* [PROBLEM STATEMENT] Report all lines in the records that hold the string "grow".

* [INFORMATION]
(** The operators of [bytes.h]. *)
Definition eqb (x y : bytes) : bool := (size x =? size y) && (memcmp x y =? 0).
Definition neb (x y : bytes) : bool := negb (eqb x y).
Definition gtb (x y : bytes) : bool := 0 <? compare x y.
Definition geb (x y : bytes) : bool := 0 <=? compare x y.
Definition ltb (x y : bytes) : bool := compare x y <? 0.
Definition leb (x y : bytes) : bool := compare x y <=? 0.

Lemma take_lex a b :
  let n := Nat.min (length a) (length b) in
  lex a b = match lex (take n a) (take n b) with
            | Eq => Z.compare (zlen a) (zlen b)
            | r => r
            end.
Proof.
  revert b. induction a as [| c a IH]; intros [| d b]; try done.
  cbn. destruct (uchar c ?= uchar d); try done. rewrite !zlen_cons, IH.
  destruct (lex _ _); try done. destruct (Z.compare_spec (zlen a) (zlen b));
    destruct (Z.compare_spec (1 + zlen a) (1 + zlen b)); lia || done.
Qed.

Lemma compare_lex a b :
  (compare a b < 0 <-> lex a b = Lt) /\ (compare a b = 0 <-> lex a b = Eq) /\
  (0 < compare a b <-> lex a b = Gt).
Proof.
  unfold compare, size.
  set (n := if zlen a <? zlen b then zlen a else zlen b).
  assert (Hn : Z.to_nat n = Nat.min (length a) (length b)).
  { subst n. unfold zlen. case_match; lia. }
  rewrite take_lex. unfold ztake. rewrite Hn. clearbody n.
  destruct (memcmp_lex (take (Nat.min (length a) (length b)) a)
                       (take (Nat.min (length a) (length b)) b)) as (Hl & He & Hg).
  { rewrite !length_take. lia. }
  set (r := memcmp _ _) in *.
  destruct (lex (take _ a) _).
  - rewrite (proj2 He) by done. cbn.
    destruct (Z.compare_spec (zlen a) (zlen b)); repeat case_match; naive_solver lia.
  - assert (r < 0) by by apply Hl. case_match; naive_solver lia.
  - assert (0 < r) by by apply Hg. case_match; naive_solver lia.
Qed.

Lemma eqb_eq x y : eqb x y = true <-> x = y.
Proof.
  unfold eqb, size. split.
  - intros [H1 H2]%andb_true_iff. apply lex_Eq, memcmp_lex; unfold zlen in *; lia.
  - intros ->. rewrite Z.eqb_refl. cbn. apply Z.eqb_eq, memcmp_lex; [done |]. apply lex_refl.
Qed.

Lemma gtb_lt x y : gtb x y = bool_decide (bytes_lt y x).
Proof.
  unfold gtb. destruct (compare_lex x y) as (_ & _ & Hg).
  apply eq_true_iff_eq. rewrite Z.ltb_lt, bool_decide_eq_true, Hg. unfold bytes_lt.
  rewrite (lex_antisym x y). by destruct (lex x y).
Qed.

(** [compare] and the comparison operators of [Bytes] decide the bytewise
    lexicographic order, a strict total order that the storage engine shares. *)
Theorem compare_order a b :
  (ltb a b = true <-> bytes_lt a b) /\ (gtb a b = true <-> bytes_lt b a) /\
  (leb a b = true <-> bytes_le a b) /\ (geb a b = true <-> bytes_le b a) /\
  (eqb a b = true <-> a = b) /\ (neb a b = true <-> a <> b) /\
  (compare a b = 0 <-> a = b).
Proof.
  pose proof (compare_lex a b) as (Hl & He & Hg). pose proof (eqb_eq a b) as Heq.
  pose proof (lex_antisym a b) as Ha. pose proof (lex_Eq a b) as HE.
  unfold ltb, gtb, leb, geb, neb, bytes_lt, bytes_le. rewrite Ha, negb_true_iff, <- not_true_iff_false, Heq.
  rewrite !Z.ltb_lt, !Z.leb_le.
  assert (a = b -> lex a b = Eq) by (intros ->; apply lex_refl).
  destruct (lex a b); cbn; repeat split; intros; try done; try naive_solver lia.
Qed.
End Bytes.

(** * Buffer *)

(** What the allocator leaves open: the bytes of fresh memory, and whether a
    [realloc] to a given size succeeds. *)
Class Heap := { junk : nat -> char; realloc_ok : Z -> bool }.

Module Buffer.
(** [mem] is the block of [total_] bytes at [buf]; [off] is [data_ - buf]. *)
Record t := mk { mem : bytes; off : Z; size_ : Z; total_ : Z }.

Section Ops.
Context `{Heap}.

Definition fresh (from n : Z) : bytes := junk <$> seq (Z.to_nat from) (Z.to_nat n).
Definition realloc (m : bytes) (n : Z) : option bytes :=
  if realloc_ok n then Some (ztake n m ++ fresh (zlen m) (n - zlen m)) else None.

(** [Buffer::Buffer(int total)] (the result of [malloc] is not checked). *)
Definition create (total : Z) : t := mk (fresh 0 total) 0 0 total.

Definition empty (b : t) : bool := size_ b =? 0.
Definition slot (b : t) : Z := off b + size_ b.
Definition space (b : t) : Z := total_ b - off b - size_ b.
Definition incr (b : t) (num : Z) : t := mk (mem b) (off b) (size_ b + num) (total_ b).
Definition decr (b : t) (num : Z) : t := mk (mem b) (off b + num) (size_ b - num) (total_ b).

(** [memcpy] of overlapping areas is undefined. *)
Definition nice (b : t) : exec t :=
  if (size_ b =? 0) || (Z.quot (total_ b) 2 <? off b) then
    let* m := (if 0 <? size_ b then
                 let* _ := guard (size_ b <=? off b) in
                 let* s := mread (mem b) (off b) (size_ b) in mwrite (mem b) 0 s
               else Done (mem b)) in
    Done (mk m 0 (size_ b) (total_ b))
  else Done b.

Definition shrink (b : t) (total : Z) : exec t :=
  let total := if total <=? 0 then 8 * 1024 else total in
  if total <? off b + size_ b then Done b
  else match realloc (mem b) total with
       | Some m => Done (mk m (off b) (size_ b) total)
       | None => UB
       end.

Definition grow (b : t) : exec (Z * t) :=
  let* n := (if total_ b <? 8 * 1024 then Done (8 * 1024)
             else if total_ b <? 512 * 1024 then ck_int (8 * total_ b)
             else ck_int (2 * total_ b)) in
  match realloc (mem b) n with
  | None => Done (-1, b)
  | Some m => Done (n, mk m (off b) (size_ b) n)
  end.

(** [while(size > this->space()) if(this->grow() == -1) return -1;] *)
Fixpoint ensure_loop (fuel : nat) (size : Z) (b : t) : exec (bool * t) :=
  if size <=? space b then Done (true, b) else
  match fuel with
  | O => NoFuel
  | S f => let* (r, b') := grow b in
           if r =? -1 then Done (false, b') else ensure_loop f size b'
  end.
Definition ensure (size : Z) (b : t) : exec (bool * t) := ensure_loop 20 size b.

Definition append_char (c : char) (b : t) : exec (Z * t) :=
  let* (ok, b) := ensure 1 b in
  if ok : bool then
    let* m := mwrite (mem b) (slot b) [c] in
    Done (1, incr (mk m (off b) (size_ b) (total_ b)) 1)
  else Done (-1, b).

Definition append (p : bytes) (b : t) : exec (Z * t) :=
  let* (ok, b) := ensure (zlen p) b in
  if ok : bool then
    let* m := mwrite (mem b) (slot b) p in
    Done (zlen p, incr (mk m (off b) (size_ b) (total_ b)) (zlen p))
  else Done (-1, b).

Definition append_record (s : bytes) (b : t) : exec (Z * t) :=
  let* size := ck_int (16 + zlen s + 1) in
  let* (ok, b) := ensure size b in
  if ok : bool then
    let len := snprintf 16 (print_int (zlen s) ++ [LF]) in
    let num := zlen len in
    let p := slot b in
    let* m := mwrite (mem b) p len in
    let* m := mwrite m (p + num) s in
    let* m := mwrite m (p + num + zlen s) [LF] in
    let n := num + zlen s + 1 in
    Done (n, incr (mk m (off b) (size_ b) (total_ b)) n)
  else Done (-1, b).

(** The result of [read_record]: its return value, the buffer, and [*s] when
    it is assigned. *)
Definition read_record (b : t) : exec (Z * t * option bytes) :=
  let* data := mread (mem b) (off b) (size_ b) in
  match memchr data LF with
  | None => Done (0, b, None)
  | Some i =>
      let head_len := i + 1 in
      let* c := mget data 0 in
      if (schar c <? 48) || (57 <? schar c) then Done (-1, b, None)
      else if 20 <? head_len + 1 then Done (-1, b, None)
      else
        let* body_len := atoi (ztake (head_len - 1) data ++ [NUL]) in
        if body_len <? 0 then Done (-1, b, None)
        else
          let* n := ck_int (head_len + body_len) in
          let* n1 := ck_int (n + 1) in
          if n1 <=? size_ b then
            let* p0 := mget (mem b) (off b + n) in
            if decide (p0 = LF) then
              let* s := mread (mem b) (off b + head_len) body_len in
              Done (1, decr b n1, Some s)
            else if decide (p0 = CR) then
              let* n2 := ck_int (n + 2) in
              if n2 <=? size_ b then
                let* p1 := mget (mem b) (off b + n + 1) in
                if decide (p1 = LF) then
                  let* s := mread (mem b) (off b + head_len) body_len in
                  Done (1, decr b n2, Some s)
                else Done (-1, b, None)
              else Done (0, b, None)
            else Done (-1, b, None)
          else Done (0, b, None)
  end.

Definition stats (b : t) : bytes :=
  lit "total: " ++ print_int (total_ b) ++ lit ", data: " ++ print_int (off b) ++
  lit ", size: " ++ print_int (size_ b) ++ lit ", slot: " ++ print_int (slot b).
End Ops.
End Buffer.

(** * Decoder *)

Module Decoder.
(** The bytes left to decode: [p] and [size]. A method returns its value, what
    is left and the output string. *)
Definition t := bytes.

Definition skip (n : Z) (d : t) : Z * t :=
  if zlen d <? n then (-1, d) else (n, zdrop n d).
Definition read_int64 (d : t) : Z * t * option Z :=
  if zlen d <? 8 then (-1, d, None) else (8, zdrop 8 d, Some (rd_i64 (ztake 8 d))).
Definition read_uint64 (d : t) : Z * t * option Z :=
  if zlen d <? 8 then (-1, d, None) else (8, zdrop 8 d, Some (rd_u64 (ztake 8 d))).
Definition read_data (d : t) : Z * t * bytes := (zlen d, [], d).
Definition read_8_data (d : t) : Z * t * option bytes :=
  match d with
  | [] => (-1, d, None)
  | c :: d' =>
      let len := uchar c in
      if zlen d' <? len then (-1, d', None)
      else (1 + len, zdrop len d', Some (ztake len d'))
  end.
End Decoder.

(** * Buffer: invariant and contents *)

Module BufferSpec.
Import Buffer.

(** The data lies inside the block, whose size is an [int]. *)
Record wf (b : t) : Prop := {
  wf_off : 0 <= off b;
  wf_size : 0 <= size_ b;
  wf_data : off b + size_ b <= total_ b;
  wf_mem : zlen (mem b) = total_ b;
  wf_total : total_ b <= int_max
}.

(** The bytes between [data()] and [slot()]. *)
Definition contents (b : t) : bytes := ztake (size_ b) (zdrop (off b) (mem b)).

Lemma zlen_contents b : wf b -> zlen (contents b) = size_ b.
Proof. intros []. unfold contents. apply zlen_ztake. rewrite zlen_zdrop; lia. Qed.

(** The block of a well-formed buffer, cut at [data()] and [slot()]. *)
Lemma wf_split b : wf b ->
  exists p q, mem b = p ++ contents b ++ q /\ zlen p = off b /\
              zlen q = total_ b - off b - size_ b.
Proof.
  intros []. exists (ztake (off b) (mem b)), (zdrop (off b + size_ b) (mem b)).
  rewrite zlen_ztake, zlen_zdrop by lia. repeat split; [| lia].
  unfold contents. rewrite <- zdrop_zdrop by done. by rewrite !ztake_zdrop.
Qed.

Lemma contents_mk p c q o n k :
  o = zlen p -> n = zlen c -> contents (mk (p ++ c ++ q) o n k) = c.
Proof.
  intros -> ->. unfold contents. cbn. rewrite zdrop_app. apply ztake_app.
Qed.

Lemma wf_mk p c q o n k :
  o = zlen p -> n = zlen c -> k = zlen p + zlen c + zlen q -> k <= int_max ->
  wf (mk (p ++ c ++ q) o n k).
Proof. intros -> -> -> ?. split; cbn; zl. Qed.

Lemma mread_contents b : wf b -> mread (mem b) (off b) (size_ b) = Done (contents b).
Proof. intros []. rewrite mread_ok by lia. done. Qed.

Section Lemmas.
Context `{Heap}.

Lemma zlen_fresh i n : 0 <= n -> zlen (fresh i n) = n.
Proof. intros. unfold fresh, zlen. rewrite length_fmap, length_seq. lia. Qed.

Lemma create_wf n : 0 <= n <= int_max -> wf (create n) /\ contents (create n) = [].
Proof. intros. split; [| done]. split; cbn; rewrite ?zlen_fresh; lia. Qed.

Lemma decr_wf b n : wf b -> 0 <= n <= size_ b ->
  wf (decr b n) /\ contents (decr b n) = zdrop n (contents b).
Proof.
  intros [] ?. split; [split; cbn; lia |]. unfold contents. cbn.
  rewrite zdrop_ztake, zdrop_zdrop by lia. done.
Qed.

(** A successful [realloc] keeps the data. *)
Lemma realloc_wf b n m : wf b -> off b + size_ b <= n <= int_max ->
  realloc (mem b) n = Some m ->
  let b' := mk m (off b) (size_ b) n in wf b' /\ contents b' = contents b.
Proof.
  intros Hwf Hn E. destruct (wf_split b Hwf) as (p & q & Em & Hp & Hq).
  pose proof (zlen_contents b Hwf) as Hc. destruct Hwf.
  unfold realloc in E. destruct (realloc_ok n); [| done]. injection E as <-.
  rewrite Em. set (c := contents b) in *.
  assert (exists q', ztake n (p ++ c ++ q) = p ++ c ++ q' /\ zlen q' = Z.min n (total_ b) - off b - size_ b)
    as (q' & -> & Hq').
  { exists (ztake (n - zlen p - zlen c) q). split.
    - unfold ztake, zlen in *. rewrite !firstn_app.
      rewrite !(take_ge p), !(take_ge c) by lia. do 3 f_equal. lia.
    - unfold ztake, zlen in *. rewrite length_take. lia. }
  rewrite <- !app_assoc. split; [apply wf_mk | apply contents_mk]; try lia.
  rewrite zlen_app. destruct (decide (n <= total_ b)).
  - unfold fresh. replace (Z.to_nat (n - _)) with O by zl. cbn. zl.
  - rewrite zlen_fresh by zl. zl.
Qed.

* [ANSWER BOX]
Definition grow (b : t) : exec (Z * t) :=
(** [while(size > this->space()) if(this->grow() == -1) return -1;] *)
  | S f => let* (r, b') := grow b in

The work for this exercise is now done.